Xie’s and Gombart’s groups have demonstrated that these nanofibres induce the expression of the antimicrobial peptide in vitro and in vivo, representing proof of concept. Researchers are now keen to build upon these findings in their future work. “With funding from the NIH, our collaborators, Dr Arup Indra and Dr Gitali Indra at Oregon State University, we are now testing the ability of nanofibre bandages to induce the antimicrobial peptide gene and improve wound healing in the mouse,” explains Gombart. “We are also exploring the potential of these bandages to reduce bacterial infections in the mouse. Xie is working on co-encapsulation of other molecules with vitamin D that could improve the function of these wound dressings.”

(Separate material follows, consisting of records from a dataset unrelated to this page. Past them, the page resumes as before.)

(* ===== verification/TcpSpec.v ===== *)
(** * TcpSpec: what SingleTcpSocket.cpp does with its clients *)
From S2P Require Import Prelude CMem Linux SnSocket Tcp.

Section Spec.
Context `{os : TcpOs} `{sn : MqttSn}.
Implicit Types (o : TcpObj) (w : TW) (k : SN).

Lemma wp_tcp_get (Q : TcpObj -> tcp -> Prop) s : Q (t_obj s) s -> wp tcp_get Q s.
Proof. done. Qed.
Lemma wp_tcp_set f (Q : unit -> tcp -> Prop) o w k : Q tt (mkT (f o) w k) -> wp (tcp_set f) Q (mkT o w k).
Proof. done. Qed.
Lemma wp_tcp_sys {A} (f : M TW A) a w' (Q : A -> tcp -> Prop) o w k : f w = Some (a, w') -> Q a (mkT o w' k) -> wp (tcp_sys f) Q (mkT o w k).
Proof. intros E HQ. unfold wp, tcp_sys. cbn [t_w]. by rewrite E. Qed.

(** What [set_nonblocking] asks of the system. *)
Definition nonblocking_w (fd : Z) (w : TW) : option TW :=
  '(flags, w) ← t_fcntl fd None w; '(_, w) ← t_fcntl fd (Some (Z.lor flags O_NONBLOCK)) w; Some w.
(** [fcntl] is a call like another: only [save_fd] is new. *)
Lemma set_nonblocking_run fd s u s' : set_nonblocking fd s = Some (u, s') ->
  exists flags w, s' = mkT (put_save_fd flags (t_obj s)) w (t_sn s) /\ nonblocking_w fd (t_w s) = Some w.
Proof.
  unfold nonblocking_w.
  unfold set_nonblocking, mbind, M_bind, tcp_sys, tcp_set, mret, M_ret. destruct (t_fcntl fd None (t_w s)) as [[flags w]|]; [|done].
  cbn [t_obj t_w t_sn mbind option_bind]. cbn [mbind option_bind].
  destruct (t_fcntl fd _ w) as [[n w2]|]; [|done]. intros [= _ <-]. by eexists _, w2.
Qed.

(** ** A client *)

Fixpoint turns (n : nat) : M tcp unit :=
  match n with O => mret tt | S n => _ ← tcp_loop; turns n end.

(** What the client sent by then: [recv] is asked [n] times, and stores something or not. *)
Fixpoint reads (n : nat) (fd : Z) (w : TW) : option (list (list Z) * TW) :=
  match n with
  | O => Some ([], w)
  | S n =>
    w ← nonblocking_w fd w;
    '(recv_len, bs, w) ← t_recv fd BUFLEN w;
    '(chunks, w) ← reads n fd w;
    Some (if 0 <? recv_len then bs :: chunks else chunks, w)
  end.

(** The core is given chunks of a stream, each from the same address. *)
Fixpoint chunks_handed (a : list Z) (chunks : list (list Z)) (k : SN) : option SN :=
  match chunks with
  | [] => Some k
  | bs :: chunks =>
    buf ← copy_to (zero_bytes (Z.to_nat BUFLEN)) 0 bs;
    '(_, k) ← receiveData a buf k; chunks_handed a chunks k
  end.

Lemma chunks_handed_app a c1 : forall c2 k k1, chunks_handed a c1 k = Some k1 -> chunks_handed a (c1 ++ c2) k = chunks_handed a c2 k1.
Proof.
  induction c1 as [|bs c1 IH]; intros c2 k k1; cbn [chunks_handed app]; [by intros [= ->]|].
  destruct (copy_to _ 0 bs) as [buf|]; [|done]. cbn [mbind option_bind]. destruct (receiveData a buf k) as [[[] k']|]; [|done]. cbn [mbind option_bind]. apply IH.
Qed.

Lemma reads_app n m fd : forall w w1 c2 w2 c1, reads n fd w = Some (c1, w1) -> reads m fd w1 = Some (c2, w2) -> reads (n + m) fd w = Some (c1 ++ c2, w2).
Proof.
  induction n as [|n IH]; intros w w1 c2 w2 c1; cbn [reads Nat.add]; [by intros [= <- <-]|]. destruct (nonblocking_w fd w) as [w'|]; [|done]. cbn [mbind option_bind].
  destruct (t_recv fd BUFLEN w') as [[[r bs] w0]|]; [|done]. cbn [mbind option_bind]. destruct (reads n fd w0) as [[c w3]|] eqn:E; [|done].
  cbn [mbind option_bind]. intros [= <- ->] E2. erewrite IH by eassumption. cbn [mbind option_bind]. by destruct (0 <? r).
Qed.

(** The sockets of two states are the same. *)
Definition same_sockets (o o' : TcpObj) : Prop :=
  tcp_socket o' = tcp_socket o /\ connection_socket o' = connection_socket o /\ tcp_socket_address o' = tcp_socket_address o.

(** The address every client has: that of the socket itself. *)
Definition client_address o : list Z := default [] (getDevice_address (tcp_socket_address o)).

Lemma tcp_turn s b s' : 0 <= tcp_socket (t_obj s) -> 0 < connection_socket (t_obj s) -> tcp_loop s = Some (b, s') ->
  b = true /\ same_sockets (t_obj s) (t_obj s') /\
  exists chunks, reads 1 (connection_socket (t_obj s)) (t_w s) = Some (chunks, t_w s') /\ chunks_handed (client_address (t_obj s)) chunks (t_sn s) = Some (t_sn s').
Proof.
  intros Ht Hc. unfold tcp_loop. unfold mbind at 1, M_bind at 1, tcp_get at 1. destruct (Z.ltb_spec (tcp_socket (t_obj s)) 0); [lia|].
  destruct (Z.leb_spec (connection_socket (t_obj s)) 0); [lia|]. unfold mbind, M_bind.
  destruct (set_nonblocking (connection_socket (t_obj s)) s) as [[u s1]|] eqn:E1; [|done]. apply set_nonblocking_run in E1 as (flags & w & -> & Ew). cbn [reads]. rewrite Ew. cbn [mbind option_bind].
  unfold tcp_sys. cbn [t_w t_obj t_sn]. destruct (t_recv _ BUFLEN w) as [[[n bs] w1]|]; [|done]. cbn [mbind option_bind]. destruct (Z.ltb_spec 0 n).
  - unfold lift, tcp_get, tcp_core. destruct (copy_to _ 0 bs) as [buf|] eqn:Eb; [|done]. cbn [mbind option_bind t_obj t_w t_sn put_save_fd tcp_socket_address t_handler].
    destruct (getDevice_address (tcp_socket_address (t_obj s))) as [a|] eqn:Ea; [|done]. cbn [mbind option_bind t_obj t_w t_sn put_save_fd t_handler].
    destruct (t_handler (t_obj s)); [|done]. destruct (receiveData a buf (t_sn s)) as [[[] k]|] eqn:Ek; [|done].
    intros [= <- <-]. split; [done|]. split; [done|]. exists [bs]. split; [done|]. unfold client_address. rewrite Ea. cbn [chunks_handed default from_option].
    rewrite Eb. cbn [mbind option_bind id]. by rewrite Ek.
  - intros [= <- <-]. split; [done|]. split; [done|]. by exists [].
Qed.

(** C31: once a client is connected, every turn of [loop] reads from it and no turn accepts another: the
    connection is the same after any number of turns, also where [recv] said that the client closed
    it.  The core is given what each [recv] stored, at most one chunk of the stream in a turn and
    in order, as if it were a message, and always from the address of the socket itself. *)
Theorem tcp_client_spec n s u s' : 0 <= tcp_socket (t_obj s) -> 0 < connection_socket (t_obj s) -> turns n s = Some (u, s') ->
  same_sockets (t_obj s) (t_obj s') /\
  exists chunks, reads n (connection_socket (t_obj s)) (t_w s) = Some (chunks, t_w s') /\ chunks_handed (client_address (t_obj s)) chunks (t_sn s) = Some (t_sn s').
Proof.
  intros Ht Hc. revert s Ht Hc. induction n as [|n IH]; intros s Ht Hc; cbn [turns]; [intros [= _ <-]; split; [done|]; by exists []|].
  unfold mbind, M_bind. destruct (tcp_loop s) as [[b s1]|] eqn:E; [|done]. apply tcp_turn in E as (_ & C1 & c1 & R1 & H1); [|done|done]. intros Hn.
  pose proof C1 as (T1 & N1 & A1). apply IH in Hn as (C2 & c2 & R2 & H2); [|by rewrite T1|by rewrite N1].
  split; [destruct C2 as (? & ? & ?); split_and!; congruence|]. exists (c1 ++ c2). split; [rewrite N1 in R2; by apply (reads_app 1 n _ _ _ _ _ _ R1)|].
  rewrite (chunks_handed_app _ _ _ _ _ H1). unfold client_address in *. by rewrite A1 in H2.
Qed.

(** ** Without a client *)

(** A message sent before a client is there is dropped, and [send] says so or not: it is [true] while
    [connection_socket] is still 0 as [begin] left it, and [false] once a turn of [loop] found nobody,
    since [connection_socket] is the -1 of [accept] then and is written to. *)
Theorem tcp_idle_send_spec destination bs len w1 n2 w2 s b s' :
  0 <= tcp_socket (t_obj s) -> connection_socket (t_obj s) = 0 -> destination <> t_broadcast_address (t_obj s) -> 0 <= len <= Z.of_nat (length bs) ->
  tcp_loop s = Some (b, s') -> connection_socket (t_obj s') = -1 -> t_w s' = w1 -> t_write (-1) (take (Z.to_nat len) bs) w1 = Some (n2, w2) -> n2 < 0 ->
  tcp_send destination bs len s = Some (true, s) /\
  b = true /\ tcp_send destination bs len s' = Some (false, mkT (t_obj s') w2 (t_sn s')) /\ t_sn s' = t_sn s.
Proof.
  intros Ht Hc Hd Hl Hloop Hc' Hw Hwr Hn. split.
  { unfold tcp_send, mbind, M_bind, tcp_get. rewrite bool_decide_false by done. by rewrite Hc. }
  revert Hloop Hc' Hw. unfold tcp_loop. unfold mbind at 1, M_bind at 1, tcp_get at 1. destruct (Z.ltb_spec (tcp_socket (t_obj s)) 0); [lia|]. rewrite Hc.
  change (0 <=? 0) with true. cbv iota. unfold mbind, M_bind. destruct (set_nonblocking (tcp_socket (t_obj s)) s) as [[u s1]|] eqn:E1; [|done].
  apply set_nonblocking_run in E1 as (flags & w & -> & _). unfold tcp_sys, tcp_set. cbn [t_w t_obj t_sn]. destruct (t_accept _ w) as [[c w0]|]; [|done]. intros [= <- <-]. cbn [t_w t_obj t_sn put_connection connection_socket]. intros -> ->.
  split; [done|]. split; [|done]. unfold tcp_send, mbind, M_bind, tcp_get. cbn [t_obj put_connection put_save_fd t_broadcast_address connection_socket].
  rewrite bool_decide_false by done. change (-1 =? 0) with false. destruct (Z.ltb_spec (Z.of_nat (length bs)) len); [lia|]. unfold tcp_sys. cbn [t_w t_obj t_sn].
  rewrite Hwr. destruct (Z.eqb_spec n2 len); [lia|]. done.
Qed.
End Spec.

(** ** Examples *)

(** A system with one client at most, and the chunks it sends before it closes the connection. *)
#[local] Instance sim_tcp : TcpOs := {|
  TW := option (list (list Z));
  t_socket _ _ _ w := Some (3, w);
  t_reuse_addr _ w := Some (0, w);
  t_bind _ _ w := Some (0, w);
  t_listen _ _ w := Some (0, w);
  t_accept _ w := Some (match w with Some _ => 4 | None => -1 end, w);
  t_fcntl _ _ w := Some (0, w);
  t_write s bs w := Some (if s <? 0 then -1 else Z.of_nat (length bs), w);
  t_recv _ _ w := match w with Some (bs :: l) => Some ((Z.of_nat (length bs), bs), Some l) | _ => Some ((0, []), w) end;
  t_ioctl _ w := Some ((0, mkSockaddr 0 0 0), w);
  t_getifaddrs w := Some (Some [], w);
  t_getnameinfo _ _ w := Some ((0, []), w);
  t_inet_pton _ := 0
|}.
#[local] Instance sim_core : MqttSn := {|
  SN := list (list Z * list Z);
  sizeof_device_address := 6;
  notify_socket_connected k := Some (tt, k);
  notify_socket_disconnected k := Some (tt, k);
  receiveData a d k := Some (tt, k ++ [(a, take 4 d)])
|}.
(** What [begin] leaves, with [save_fd] from before. *)
Definition ex_tcp (w : option (list (list Z))) : tcp :=
  mkT (mkTcp 3 2048 0 (mkSockaddr AF_INET (htons PORT) INADDR_ANY) true true [] [255; 255; 255; 255; 255; 255]) w [].

(** The client sends two messages in one chunk, and then closes. *)
Lemma tcp_client_spec_witness : exists s1 s', tcp_loop (ex_tcp (Some [[2; 24; 2; 22]])) = Some (true, s1) /\ turns 3 s1 = Some (tt, s') /\
  connection_socket (t_obj s') = 4 /\ t_sn s' = [([0; 0; 0; 0; 34; 184], [2; 24; 2; 22])].
Proof.
  assert (exists s1, tcp_loop (ex_tcp (Some [[2; 24; 2; 22]])) = Some (true, s1) /\ tcp_socket (t_obj s1) = 3 /\ connection_socket (t_obj s1) = 4 /\
    exists s', turns 3 s1 = Some (tt, s') /\ t_sn s' = [([0; 0; 0; 0; 34; 184], [2; 24; 2; 22])]) as (s1 & E1 & T1 & N1 & s' & E & K)
    by (eexists; split; [vm_compute; reflexivity|split; [reflexivity|split; [reflexivity|eexists; split; vm_compute; reflexivity]]]).
  exists s1, s'. split; [exact E1|]. split; [exact E|].
  destruct (tcp_client_spec 3 s1 tt s' ltac:(rewrite T1; lia) ltac:(rewrite N1; lia) E) as ((_ & Hc & _) & _). split; [rewrite Hc; exact N1|exact K].
Defined.

Lemma tcp_idle_send_spec_witness : exists s', tcp_loop (ex_tcp None) = Some (true, s') /\
  tcp_send [1; 2; 3; 4; 5; 6] [2; 24] 2 (ex_tcp None) = Some (true, ex_tcp None) /\
  exists s2, tcp_send [1; 2; 3; 4; 5; 6] [2; 24] 2 s' = Some (false, s2).
Proof.
  assert (exists s', tcp_loop (ex_tcp None) = Some (true, s') /\ connection_socket (t_obj s') = -1 /\ t_w s' = t_w (ex_tcp None)) as (s' & E & N & W) by (eexists; split_and!; vm_compute; reflexivity).
  exists s'. split; [exact E|].
  destruct (tcp_idle_send_spec [1; 2; 3; 4; 5; 6] [2; 24] 2 (t_w (ex_tcp None)) (-1) (t_w (ex_tcp None)) (ex_tcp None) true s') as (H1 & _ & H2 & _); [cbn; lia|done|cbn; congruence|cbn; lia|exact E|exact N|exact W|reflexivity|lia|].
  split; [exact H1|]. eexists. exact H2.
Defined.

Aside from taking this particular research forward, researchers are looking to explore possibilities outside wound care. “The Gombart lab is looking for additional molecules; in particular, natural products that regulate expression of the CAMP gene,” says Gombart. “We hope to develop safe therapies for treating a number of conditions that involve immunity and inflammation, from infections to obesity and metabolic syndrome.”
Types of wound dressings
There are a number of different wound dressings available, which are dependent on the particular injury sustained:
¦Dry dressings: these dressings are usually comprised of a gauze material and used for wounds with a small amount of drainage. These dressings are useful for keeping the wound covered after cleaning and to promote healing, as well as taking out small amounts of infection.
¦Wet-to-dry dressings: these are mostly used for post-surgical wound care as well as debridement of wounds. In this type of dressing, the gauze is soaked in saline, placed lightly inside of the wound and covered with a dry dressing. The gauze can be removed once it has dried.
¦Foam dressings: dressings that require additional padding use foam pads to help absorb and provide a moist healing environment. They also act as a shield to the wound and prevent any damage from occurring.
¦Alginate dressings: these dressings are comprised of calcium and sodium salts, and provide a moist environment for the healing process. They are most suited to larger wounds, such as ulcers or donor sites.
¦Hydro-fibre dressings: these are similar to alginate dressings in terms of absorption but they do not affect haemostasis. They are composed in sheets which contain polymer carboxymethylcellulose and can be cut according to the size and severity of the wound. A secondary dressing is always required.
¦Hydrogel dressings: this type of dressing is designed for infected areas and those in need of a moist environment to sufficiently heal. It helps promote the body’s own natural functions of removing necrotic tissue and is not advised to be used on dry wounds.
¦Self-adaptive dressings: these are highly absorbent and rely on the properties of smart polymers, which are sensitive to humidity levels. The material responds to changes in wound moisture in real time and can switch between absorption and hydration. They can be used on most open wounds.